A las cuatro menos cuarto,
Herminio Silva se puso a medio camino entre el arco y la pelota, se llevó el
silbato a la boca y sopló con todas sus fuerzas. Estaba tan nervioso y el sol
le había machacado tanto sobre la nuca, que cuando la pelota salió hacía el
arco, el referí sintió que los ojos se reviraban y cayó de espalda echando
espuma por la boca. Díaz dio un paso al frente y se tiró a su derecha. La
pelota salió dando vueltas hacía el medio del arco y Constante Gauna adivinó
enseguida que las piernas del Gato Díaz llegarían justo para desviarla hacia un
costado. El gato pensó en el baile de la noche, en la gloria tardía y en que
alguien corriera a tirar la pelota al córner porque había quedado picando en el
área.
El petiso Mirabelli llegó primero
que nadie y la sacó afuera, contra el asombrado, pero el arbitro Herminio Silva
no podía verlo porque estaba en el suelo, revolcándose con su epilepsia. Cuando
todo Estrella Polar se tiró sobre el Gato Díaz, el juez de línea corrió hacía
Herminio Silva con la bandera parada y desde el paredón donde estábamos
sentados oímos que gritaba “¡no vale, no vale!”.
La noticia corrió de boca en
boca, jubilosa. La atajada del Gato y el desmayo del árbitro. Entonces en la
ruta todos abrieron las botellas de vino y empezaron a festejar, aunque el “no
vale” llegara balbuceado por los mensajeros como una mueca atónita.
Hasta que Herminio Silva no se
puso de pie, desencajado por el ataque, no hubo respuesta definitiva.
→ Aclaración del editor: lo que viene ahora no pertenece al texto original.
(* ===== verification/BinomialV.v ===== *)
(** EigenRand/Dists/Discrete.h: [BinomialVGen], with a number of trials and a
    probability for each number drawn, on [int32_t] and on [float] whose bits are
    those of the [int32_t]s.  EigenRand/Dists/GammaPoisson.h:
    [NegativeBinomialGen]. *)

From S2P Require Import Prelude.
From S2P Require Import Simd.
From S2P Require Import PacketMath.
From S2P Require Import Num.
From S2P Require Import Reject.
From S2P Require Import DiscreteReal.
From S2P Require Import GammaBeta.
From S2P Require Import Poisson.

#[local] Open Scope num_scope.

Module BinomialVGen.

(** The variables that depend on the parameters alone. *)
Record params (P : Type) :=
  mk { small_p : P; mean : P; g1 : P; sqrt_v : P; log_small_p : P; log_small_q : P }.
#[global] Arguments mk {P} _ _ _ _ _ _.
#[global] Arguments small_p {P} _.
#[global] Arguments mean {P} _.
#[global] Arguments g1 {P} _.
#[global] Arguments sqrt_v {P} _.
#[global] Arguments log_small_p {P} _.
#[global] Arguments log_small_q {P} _.

Section Code.
Context {P D R : Type} `{Num P} `{Libm P} `{Num D} `{Libm D} `{Trig D} `{Lgamma D} `{FloatDouble P D}
  `{UniformSource P R}.

Definition create (trials : Z) (p : P) : outcome (params P) :=
  let small_p := fmin p (of_Z 1 - p) in
  let mean := of_Z trials * small_p in
  n ← int_add trials 1;
  Ret (mk small_p mean (narrow (flgamma (of_Z n))) (fsqrt (of_Z 2 * mean * (of_Z 1 - small_p)))
    (flog small_p) (flog (of_Z 1 - small_p))).

Definition large_bound (g : params P) (trials : Z) (ys : D) (res : Z) : D :=
  of_Z 12 / of_Z 10 * widen (sqrt_v g) * (of_Z 1 + ys * ys) *
  fexp (widen (g1 g) - flgamma (of_Z (res + 1)) - flgamma (of_Z (trials - res) + of_Z 1)
        + widen (of_Z res * log_small_p g) + widen (of_Z (trials - res) * log_small_q g)).
Definition large_trial (g : params P) (trials : Z) (rng : R) : outcome (option Z * R) :=
  '(u, rng) ← ur rng;
  let ys := ftan (M_PI * widen u) in
  res ← real_to_int (widen (sqrt_v g) * ys + widen (mean g));
  if ((0 <=? res) && (res <=? trials))%Z then
    '(u, rng) ← ur rng;
    Ret (if widen u <=? large_bound g trials ys res then Some res else None, rng)
  else Ret (None, rng).

(** From 25 trials on. *)
Definition many_trials (fuel : nat) (g : params P) (trials : Z) (p : P) (rng : R) : outcome (Z * R) :=
  '(res, rng) ← (if widen (mean g) <? of_Z 1
                 then PoissonGen.small_loop id fuel (fexp (- mean g)) 0 (of_Z 1) rng
                 else until_accepted (large_trial g trials) fuel rng);
  res ← (if feq p (small_p g) then Ret res else int_sub trials res);
  Ret (res, rng).

(** [BinomialVGen<int32_t>]. *)
Definition call (fuel : nat) (rng : R) (trials : Z) (p : P) : outcome (Z * R) :=
  g ← create trials p;
  if (trials <? 25)%Z then BinomialGen.trial_loop id p (Z.to_nat trials) 0 rng
  else many_trials fuel g trials p rng.

(** [BinomialVGen<float>], where [bits] and [of_bits] are the [reinterpret_cast]s:
    with few trials the number is converted. *)
Definition call_float (bits : P → Z) (of_bits : Z → P) (fuel : nat) (rng : R) (_trials p : P) :
    outcome (P * R) :=
  let trials := bits _trials in
  g ← create trials p;
  if (trials <? 25)%Z then
    '(res, rng) ← BinomialGen.trial_loop id p (Z.to_nat trials) 0 rng; Ret (of_Z res, rng)
  else '(res, rng) ← many_trials fuel g trials p rng; Ret (of_bits res, rng).

(** ** Packets

    [valid_res] is not initialised when no lane is valid at first: its lanes are
    the argument [garbage]. *)

Context `{PacketMath P} `{PacketCast P} `{EigenPackets} (predux_all : list Z → bool) (garbage : list P).

Definition predux_any (c : list bool) : bool :=
  negb (movemask_ps (DiscreteRealGen.reinterpret_ps c) =? 0)%Z.

(** The numbers of the lanes with a small mean; [add] is [padd(res, pnegate(c))]
    on integers or on numbers. *)
Fixpoint small_packet {A} (add : list A → list Z → list A) (fuel : nat) (pne_mean : list P)
    (valid : list bool) (res : list A) (val : list P) (rng : R) : outcome (list A * R) :=
  match fuel with
  | O => OutOfFuel
  | S fuel =>
      '(u, rng) ← ur_packet rng;
      let val := pmul val u in
      let c := pand_mask (pcmplt pne_mean val) valid in
      if negb (predux_any c) then Ret (res, rng)
      else small_packet add fuel pne_mean valid (add res (pnegate_int (DiscreteRealGen.reinterpret_ps c))) val rng
  end.

(** The numbers of the other lanes: each keeps the first candidate that is
    accepted in it. *)
Fixpoint fill_lanes (trial : R → outcome (list P * list bool * R)) (fuel : nat) (valid : list bool)
    (valid_res : list P) (rng : R) : outcome (list P * R) :=
  match fuel with
  | O => OutOfFuel
  | S fuel =>
      '(fres, fvalid, rng) ← trial rng;
      let valid_res := pick (zip_with (λ f v, f && negb v) fvalid valid) fres valid_res in
      let valid := zip_with orb fvalid valid in
      if predux_all (DiscreteRealGen.reinterpret_ps valid) then Ret (valid_res, rng)
      else fill_lanes trial fuel valid valid_res rng
  end.

Definition packet_params (ptrials p : list P) : params (list P) :=
  let psmall_p := pmin p (psub (pset1 (of_Z 1)) p) in
  let pmean := pmul ptrials psmall_p in
  mk psmall_p pmean (plgamma_approx (padd ptrials (pset1 (of_Z 1))))
    (psqrt (pmul (pmul (pset1 (of_Z 2)) pmean) (psub (pset1 (of_Z 1)) psmall_p)))
    (plog psmall_p) (plog (psub (pset1 (of_Z 1)) psmall_p)).

(** Both stages; [small] computes [valid_res] for the lanes with a small mean. *)
Definition lanes_result (small : params (list P) → list bool → R → outcome (list P * R)) (fuel : nat)
    (g : params (list P)) (ptrials : list P) (rng : R) : outcome (list P * R) :=
  let valid := pcmplt (mean g) (pset1 (of_Z 1)) in
  '(valid_res, rng) ← (if predux_any valid then small g valid rng else Ret (garbage, rng));
  if negb (predux_all (DiscreteRealGen.reinterpret_ps valid)) then
    fill_lanes (BinomialGen.large_packet ptrials (sqrt_v g) (mean g) (log_small_p g) (log_small_q g) (g1 g))
      fuel valid valid_res rng
  else Ret (valid_res, rng).

Definition packetOp (lanes fuel : nat) (rng : R) (trials : list Z) (p : list P) : outcome (list Z * R) :=
  let ptrials := pcast_float trials in
  let g := packet_params ptrials p in
  '(valid_res, rng) ← lanes_result (λ g valid rng,
      '(res, rng) ← small_packet PacketMath.padd fuel (pexp (pnegate (mean g))) valid
        (PacketMath.pset1 lanes 0) (pset1 (of_Z 1)) rng;
      Ret (pcast_float res, rng)) fuel g ptrials rng;
  Ret (pick (pcmpeq p (small_p g)) (pcast_int valid_res) (PacketMath.psub trials (pcast_int valid_res)), rng).

Definition packetOp_float (bits : list P → list Z) (of_bits : list Z → list P) (fuel : nat) (rng : R)
    (_trials p : list P) : outcome (list P * R) :=
  let trials := bits _trials in
  let ptrials := pcast_float trials in
  let g := packet_params ptrials p in
  '(valid_res, rng) ← lanes_result (λ g valid rng,
      small_packet (λ res c, padd res (pcast_float c)) fuel (pexp (pnegate (mean g))) valid
        (pset1 (of_Z 0)) (pset1 (of_Z 1)) rng) fuel g ptrials rng;
  Ret (pick (pcmpeq p (small_p g)) (of_bits (pcast_int valid_res))
         (of_bits (PacketMath.psub trials (pcast_int valid_res))), rng).

End Code.
End BinomialVGen.

(** ** NegativeBinomialGen *)

Module NegativeBinomialGen.
Section Code.
Context {P D R : Type} `{Num P} `{Libm P} `{Trig P} `{Num D} `{Libm D} `{Trig D} `{Lgamma D}
  `{FloatDouble P D} `{UniformSource P R} `{PacketMath P} `{PacketCast P} `{EigenPackets}.

(** The state is that of [gamma]. *)
Definition create (lanes : nat) (_trials : Z) (_p : D) : GammaGen.t P :=
  GammaGen.create lanes (of_Z _trials) (narrow ((of_Z 1 - _p) / _p)).

Definition call (lanes fuel : nat) (gamma : GammaGen.t P) (rng : R) : outcome (Z * R) :=
  '(v, rng) ← GammaGen.call fuel gamma rng;
  PoissonGen.call fuel (PoissonGen.create (P := P) lanes (widen v)) rng.

Definition packetOp `{PacketFilter P} (lanes fuel : nat) (gamma : GammaGen.t P) (rng : R) :
    outcome (list Z * GammaGen.t P * R) :=
  '(mean, gamma, rng) ← GammaGen.packetOp fuel gamma rng;
  let res := PacketMath.pset1 lanes 0 in
  let val := pset1 (of_Z 1) in
  let pne_mean := pexp (pnegate mean) in
  if (movemask_ps (DiscreteRealGen.reinterpret_ps (pcmplt (pset1 (of_Z 12)) mean)) =? 0)%Z then
    '(res, rng) ← PoissonGen.small_packet fuel pne_mean res val rng;
    Ret (res, gamma, rng)
  else
    let psqrt_tmean := psqrt (pmul (pset1 (of_Z 2)) mean) in
    let plog_mean := plog mean in
    let pg1 := psub (pmul mean plog_mean) (plgamma_approx (padd mean (pset1 (of_Z 1)))) in
    '(cands, q, rng) ← until_full (PoissonGen.large_packet psqrt_tmean mean plog_mean pg1) fuel
      (GammaGen.cache gamma) rng;
    Ret (pcast_int cands, GammaGen.with_cache gamma q, rng).

End Code.
End NegativeBinomialGen.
Lo
primero que preguntó fue “qué pasó” y cuando se lo contaron sacudió la cabeza y
dijo que había que patear de nuevo porque él no había estado allí y el
reglamento decía que el partido no puede jugarse con un árbitro desmayado.
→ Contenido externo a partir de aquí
(* ===== verification/PoissonProps.v ===== *)
(** The Poisson, binomial and geometric generators over exact arithmetic: small
    means count the arrivals of a Poisson process, large ones have acceptance
    bounds proportional to the distribution, few trials are counted one by one,
    and the geometric numbers are those of inversion; scalar calls and packet
    operations. *)

From S2P Require Import Prelude.
From S2P Require Import Num.
From S2P Require Import NumR.
From S2P Require Import Simd.
From S2P Require Import PacketMath.
From S2P Require Import PacketMathProps.
From S2P Require Import Reject.
From S2P Require Import DiscreteReal.
From S2P Require Import GammaBeta.
From S2P Require Import Poisson.
From S2P Require Import RejectProps.
From S2P Require Import ContinuousProps.
From S2P Require Import GammaProps.
From Stdlib Require Import Reals Lra.

#[local] Open Scope R_scope.

(** ** Exact arithmetic *)

#[export] Instance R_float_double : FloatDouble R R := {| widen x := x; narrow x := x |}.

(** What the code relies on of [std::lgamma]. *)
Class LgammaLaws `{Lgamma R} := {
  lgamma_fact : ∀ k : nat, flgamma (INR k + 1) = ln (INR (fact k));
}.

(** The conversion of a real number to [int]. *)
Lemma R_trunc_nat x k : INR k <= x < INR k + 1 → R_trunc x = Z.of_nat k.
Proof.
  intros Hx. pose proof (pos_INR k). rewrite INR_IZR_INZ in *. unfold R_trunc.
  destruct (Rle_dec 0 x); [|lra]. by apply Int_part_unique.
Qed.

Lemma real_to_int_nat x k : INR k <= x < INR k + 1 → (Z.of_nat k <= INT_MAX)%Z →
  real_to_int x = Ret (Z.of_nat k).
Proof.
  intros Hx Hk. unfold real_to_int. cbn [ftrunc R_num]. rewrite (R_trunc_nat x k Hx).
  by rewrite (proj2 (in_int_spec _)) by int_lia.
Qed.

(** ** Arrivals

    The logarithms of uniform numbers are exponential times between arrivals; a
    Poisson number is the number of arrivals before [mean]. *)

Definition gaps (us : list R) : list R := (λ u, - ln u) <$> us.
Definition arrivals (mean : R) (us : list R) (k : nat) : Prop :=
  (k < length us)%nat ∧ rsum (gaps (take k us)) < mean <= rsum (gaps (take (S k) us)).

(** The same after a time [t], where the first number is counted in any case. *)
Definition arrivals_after (t mean : R) (us : list R) (k : nat) : Prop :=
  (k < length us)%nat ∧ (k = O ∨ t + rsum (gaps (take k us)) < mean) ∧ mean <= t + rsum (gaps (take (S k) us)).

Lemma gaps_nonneg us : Forall (λ u, 0 < u < 1) us → 0 <= rsum (gaps us).
Proof.
  intros Hu. apply rsum_nonneg, Forall_fmap. eapply Forall_impl; [exact Hu|].
  intros u Hu1. pose proof (ln_unit_neg u Hu1). cbn. lra.
Qed.

Lemma gaps_cons u us : rsum (gaps (u :: us)) = - ln u + rsum (gaps us).
Proof. done. Qed.

Lemma arrivals_start mean us k : 0 < mean → arrivals mean us k → arrivals_after (- ln 1) mean us k.
Proof. intros Hm (Hk & Ha & Hb). rewrite ln_1. split; [done|]. split; [right|]; lra. Qed.

Lemma arrivals_step t mean u us k : Forall (λ u, 0 < u < 1) us →
  arrivals_after t mean (u :: us) (S k) → t - ln u < mean ∧ arrivals_after (t - ln u) mean us k.
Proof.
  intros Hu (Hk & [?|Ha] & Hb); [done|]. cbn [take] in Ha, Hb. rewrite gaps_cons in Ha, Hb.
  cbn [length] in Hk. split.
  - pose proof (gaps_nonneg (take k us) ltac:(by apply Forall_take)). lra.
  - split; [lia|]. split; [right|]; lra.
Qed.

Lemma arrivals_step_pred t mean u us k : Forall (λ u, 0 < u < 1) us → us ≠ [] →
  arrivals_after t mean (u :: us) k → arrivals_after (t - ln u) mean us (pred k).
Proof.
  intros Hu Hne Ha. destruct k as [|k]; [|by apply (arrivals_step t mean u us k)].
  destruct Ha as (_ & _ & Hb). cbn [take] in Hb. rewrite take_0, gaps_cons in Hb.
  split; [destruct us; [done|cbn; lia]|]. split; [by left|].
  change (rsum (gaps [])) with 0 in Hb. cbn [pred].
  pose proof (gaps_nonneg (take 1 us) (Forall_take _ _ _ Hu)). lra.
Qed.

Lemma below_exp x mean : 0 < x → (exp (- mean) < x ↔ - ln x < mean).
Proof.
  intros Hx. split; intros H.
  - assert (ln (exp (- mean)) < ln x) by (apply ln_increasing; [apply exp_pos|done]).
    rewrite ln_exp in *. lra.
  - rewrite <-(exp_ln x) by done. apply exp_increasing. lra.
Qed.

Lemma small_loop_ok {St} `{UniformSource R St} (cast : R → R) mean us k val res fuel (rng rng' : St) :
  (∀ u, cast u = u) → draw_n ur (length us) rng = Ret (us, rng') → length us = S k →
  Forall (λ u, 0 < u < 1) us → 0 < val → arrivals_after (- ln val) mean us k →
  (INT_MIN <= res)%Z → (res + Z.of_nat k <= INT_MAX)%Z → (k < fuel)%nat →
  PoissonGen.small_loop cast fuel (exp (- mean)) res val rng = Ret ((res + Z.of_nat k)%Z, rng').
Proof.
  intros Hc Hd Hl Hu. revert k val res fuel rng Hd Hl.
  induction Hu as [|u us Hu Hus IH]; intros k val res fuel rng Hd Hl Hval Ha Hmin Hmax Hf; [done|].
  cbn [length] in Hd, Hl. apply draw_n_S in Hd as (? & ? & rng1 & [= <- <-] & H1 & Hd).
  destruct fuel as [|fuel]; [lia|]. cbn [PoissonGen.small_loop]. rewrite H1. cbn [mbind outcome_bind].
  rewrite Hc. assert (0 < val * u) as Hvu by (apply Rmult_lt_0_compat; lra).
  change (fmul val u) with (val * u). assert (- ln (val * u) = - ln val - ln u) as Hln by (rewrite ln_mult; lra).
  destruct k as [|k].
  - destruct Ha as (_ & _ & Hb). cbn [take] in Hb. rewrite take_0, gaps_cons in Hb. unfold rsum in Hb. cbn in Hb.
    rewrite (proj2 (R_fleb_true _ _)); [|apply Rnot_lt_le; rewrite below_exp by done; lra].
    destruct us; [|done]. injection Hd as <-. do 2 f_equal. lia.
  - apply arrivals_step in Ha as [Hlt Ha]; [|done].
    rewrite (proj2 (R_fleb_false _ _)) by (apply below_exp; [done|lra]).
    rewrite int_add_ok by lia. cbn [mbind outcome_bind].
    rewrite (IH k) by (rewrite ?Hln; done || lia). do 2 f_equal. lia.
Qed.

(** ** Packets of counts *)

(** The numbers of a lane. *)
Definition lane_numbers (i : nat) (ps : list (list R)) : list R := (λ p, nth i p 0) <$> ps.

Lemma lane_numbers_unit n i ps : (i < n)%nat →
  Forall (λ q, length q = n ∧ Forall (λ u, 0 < u < 1) q) ps → Forall (λ u, 0 < u < 1) (lane_numbers i ps).
Proof.
  intros Hi Hps. apply Forall_fmap. eapply Forall_impl; [exact Hps|]. intros q [Hq Hqu]. unfold compose.
  by destruct (param_lane _ q i Hqu ltac:(lia)) as (x & _ & -> & Hx).
Qed.

Lemma movemask_none c : (movemask_ps (DiscreteRealGen.reinterpret_ps c) =? 0)%Z = negb (existsb (λ b, b) c).
Proof.
  assert (∀ c, movemask_ps (DiscreteRealGen.reinterpret_ps c) = bits_of c) as ->.
  { intros d. unfold movemask_ps, DiscreteRealGen.reinterpret_ps. rewrite <-list_fmap_compose. f_equal.
    induction d as [|[] d IH]; [done|..]; cbn; by f_equal. }
  assert (∀ d, (0 <= bits_of d)%Z) as Hp by (induction d as [|[] d IH]; cbn; lia).
  induction c as [|b c IH]; [done|]. cbn [bits_of existsb]. specialize (Hp c).
  destruct b; cbn [orb negb]; [lia|]. rewrite <-IH. lia.
Qed.

(** Adding the negated mask counts up in the lanes where it is set. *)
Lemma counts_up m `{EigenPackets} `{!EigenPacketLaws} `{PacketCast R} `{!PacketCastLaws (P:=R) (2 * m)} rs c :
  length rs = (2 * m)%nat → length c = (2 * m)%nat → Forall (λ r, (Z.of_nat r + 1 < 2 ^ 32)%Z) rs →
  PacketMath.padd (Z.of_nat <$> rs) (pnegate_int (DiscreteRealGen.reinterpret_ps c)) =
    Z.of_nat <$> zip_with (λ r (b : bool), if b then S r else r) rs c.
Proof.
  intros Hl Hc Hr. assert (Forall (word 32) (DiscreteRealGen.reinterpret_ps c)) as Hw
    by (apply Forall_fmap, Forall_true; intros []; unfold compose, word, mask; lia).
  rewrite (pnegate_int_lanes (n := (2 * m)%nat)), (PacketMath.padd_lanes m).
  - unfold add_epi32, DiscreteRealGen.reinterpret_ps. rewrite <-list_fmap_compose, zip_with_fmap_l, zip_with_fmap_r.
    clear -Hr. revert c. induction Hr as [|r rs Hr _ IH]; intros [|b c]; [done..|]. cbn [zip_with].
    rewrite fmap_cons. f_equal; [|apply IH]. unfold compose, u32, mask. destruct b.
    + change ((- (2 ^ 32 - 1)) mod 2 ^ 32)%Z with 1%Z. rewrite Z.mod_small; lia.
    + change ((- 0) mod 2 ^ 32)%Z with 0%Z. rewrite Z.add_0_r, Z.mod_small; lia.
  - split; [by rewrite length_fmap|]. apply Forall_fmap. eapply Forall_impl; [exact Hr|].
    intros r Hr1. cbv beta in Hr1. unfold compose, word. lia.
  - unfold DiscreteRealGen.reinterpret_ps. split; [by rewrite !length_fmap|].
    apply Forall_fmap, Forall_true. intros w. unfold compose, word. apply u32_range.
  - done.
Qed.

(** After the first of [ps], the lanes that have not stopped go on. *)
Lemma count_conditions n `{PacketMath R} `{!PacketMathLaws n} means val ks p ps :
  length means = n → length val = n → length ks = n → length p = n → Forall (λ u, 0 < u < 1) p →
  Forall (λ q, length q = n ∧ Forall (λ u, 0 < u < 1) q) ps →
  (∀ i v k mean, val !! i = Some v → ks !! i = Some k → means !! i = Some mean →
     0 < v ∧ arrivals_after (- ln v) mean (lane_numbers i (p :: ps)) k) →
  pcmplt ((λ mean, exp (- mean)) <$> means) (pmul val p) = (λ k, bool_decide (0 < k)%nat) <$> ks ∧
  (ps ≠ [] → ∀ i v k mean, pmul val p !! i = Some v → pred <$> ks !! i = Some k → means !! i = Some mean →
     0 < v ∧ arrivals_after (- ln v) mean (lane_numbers i ps) k).
Proof.
  intros Hm Hv Hk Hp Hu Hps Ha. rewrite pmul_lanes, pcmplt_lanes.
  assert (∀ i, (i < n)%nat → ∃ v k mean u, val !! i = Some v ∧ ks !! i = Some k ∧ means !! i = Some mean ∧
    p !! i = Some u ∧ nth i p 0 = u ∧ 0 < u < 1 ∧ 0 < v ∧ - ln (v * u) = - ln v - ln u ∧
    Forall (λ u, 0 < u < 1) (lane_numbers i ps) ∧ arrivals_after (- ln v) mean (u :: lane_numbers i ps) k) as Hi.
  { intros i Hi. destruct (lookup_lt_is_Some_2 val i) as [v Hv']; [lia|].
    destruct (lookup_lt_is_Some_2 ks i) as [k Hk']; [lia|].
    destruct (lookup_lt_is_Some_2 means i) as [mean Hm']; [lia|].
    destruct (param_lane _ p i Hu ltac:(lia)) as (u & Hu' & Hn & Hu1).
    destruct (Ha i v k mean) as [Hpos Har]; [done..|]. exists v, k, mean, u. unfold lane_numbers in Har.
    rewrite fmap_cons, Hn in Har. split_and!; try done; try lra; [rewrite ln_mult; lra|].
    by apply (lane_numbers_unit n). }
  assert (∀ i v, zip_with fmul val p !! i = Some v → (i < n)%nat) as Hlt.
  { intros i v Hz%lookup_lt_Some. rewrite length_zip_with in Hz. lia. }
  split.
  - apply (packet_eq n); [lane_count|by rewrite length_fmap|]. intros i Hlt'.
    destruct (Hi i Hlt') as (v & k & mean & u & Hv' & Hk' & Hm' & Hp' & _ & Hu1 & Hpos & Hln & Hf & Har).
    lane_at. f_equal. change (fmul v u) with (v * u).
    apply eq_true_iff_eq. rewrite R_fltb_true, bool_decide_eq_true, below_exp, Hln by (apply Rmult_lt_0_compat; lra).
    destruct k as [|k]; [|apply arrivals_step in Har as [? _]; [split; lra || lia|done]].
    destruct Har as (_ & _ & Hb). cbn [take] in Hb. rewrite take_0, gaps_cons in Hb. unfold rsum in Hb. cbn in Hb.
    split; [lra|lia].
  - intros Hne i v k mean Hz Hk' Hm'. pose proof (Hlt i v Hz) as Hlt'.
    destruct (Hi i Hlt') as (v1 & k1 & mean1 & u & Hv1 & Hk1 & Hm1 & Hp' & _ & Hu1 & Hpos & Hln & Hf & Har).
    rewrite lookup_zip_with, Hv1, Hp' in Hz. injection Hz as <-. rewrite Hk1 in Hk'. rewrite Hm' in Hm1.
    injection Hk' as <-. injection Hm1 as <-. change (fmul v1 u) with (v1 * u). rewrite Hln.
    split; [apply Rmult_lt_0_compat; lra|]. apply arrivals_step_pred; [done| |done].
    intros He. apply Hne. by destruct ps.
Qed.

(** A round of counting on lists of counts. *)
Lemma counts_done rs ks : Forall (λ k, k = 0%nat) ks → length rs = length ks →
  existsb (λ b, b) ((λ k, bool_decide (0 < k)%nat) <$> ks) = false ∧ zip_with Nat.add rs ks = rs.
Proof.
  intros Hz. revert rs. induction Hz as [|k ks -> Hz IH]; intros [|r rs] Hl; try done.
  destruct (IH rs) as [Hb Hs]; [by injection Hl|]. cbn. split; [done|]. by rewrite Hs, Nat.add_0_r.
Qed.

Lemma counts_round rs ks :
  zip_with Nat.add (zip_with (λ r k, if bool_decide (0 < k)%nat then S r else r) rs ks) (pred <$> ks) =
    zip_with Nat.add rs ks.
Proof.
  revert ks. induction rs as [|r rs IH]; intros [|k ks]; [done..|]. cbn. f_equal; [|apply IH].
  case_bool_decide; lia.
Qed.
Entonces el Gato Díaz apartó a los que querían pegarle al vendedor de rifas de
Deportivo Belgrano y dijo que había que apurarse porque esa noche él tenía una
cita y una promesa y fue otra vez bajo el arco.
Constante Gauna debía tenerse
poca fe, porque le ofreció el tiro a Padini y recién después fue hacía la
pelota mientras el juez de línea ayudaba a Herminio Silva a mantenerse parado.
Afuera se escuchaban bocinazos de festejo y los jugadores de Estrella Polar
empezaron a retirarse de la cancha rodeados por la policía.
El pelotazo salió hacía la
izquierda y el Gato Díaz se fue para el mismo lado con una elegancia y una
seguridad que nunca más volvió a tener.
Costante Gauna miró al cielo y
después se echó a llorar. Nosotros saltamos del paredón y fuimos a mirar de
cerca a Díaz, el viejo, el grandote, que miraba la pelota que tenía entre las
manos como si hubiera sacado la sortija de la calesita.
Dos años más tarde, cuando él era
una ruina y yo un joven insolente, me lo encontré otra vez, a doce pasos de
distancia y lo vi inmenso, agazapado en punta de pie, con los dedos abiertos y
largos. En una mano llevaba un anillo de matrimonio que no era de la rubia de
los Ferreyra sino del hermano del Colo Rivero, que era tan india y tan vieja
como él. Evité mirarlo a los ojos y le cambié la pierna; después tiré de zurda,
abajo, sabiendo que no llegaría porque estaba un poco duro y le pesaba la
gloria. Cuando fui a buscar la pelota dentro del arco, el Gato Díaz estaba
levantándose como un perro apaleado.
-Bien, pibe -me dijo-. Algún día,
cuando seas viejo, vas a andar contando por ahí que le hiciste un gol al Gato
Díaz, pero para entonces ya nadie se va a acordar de mí.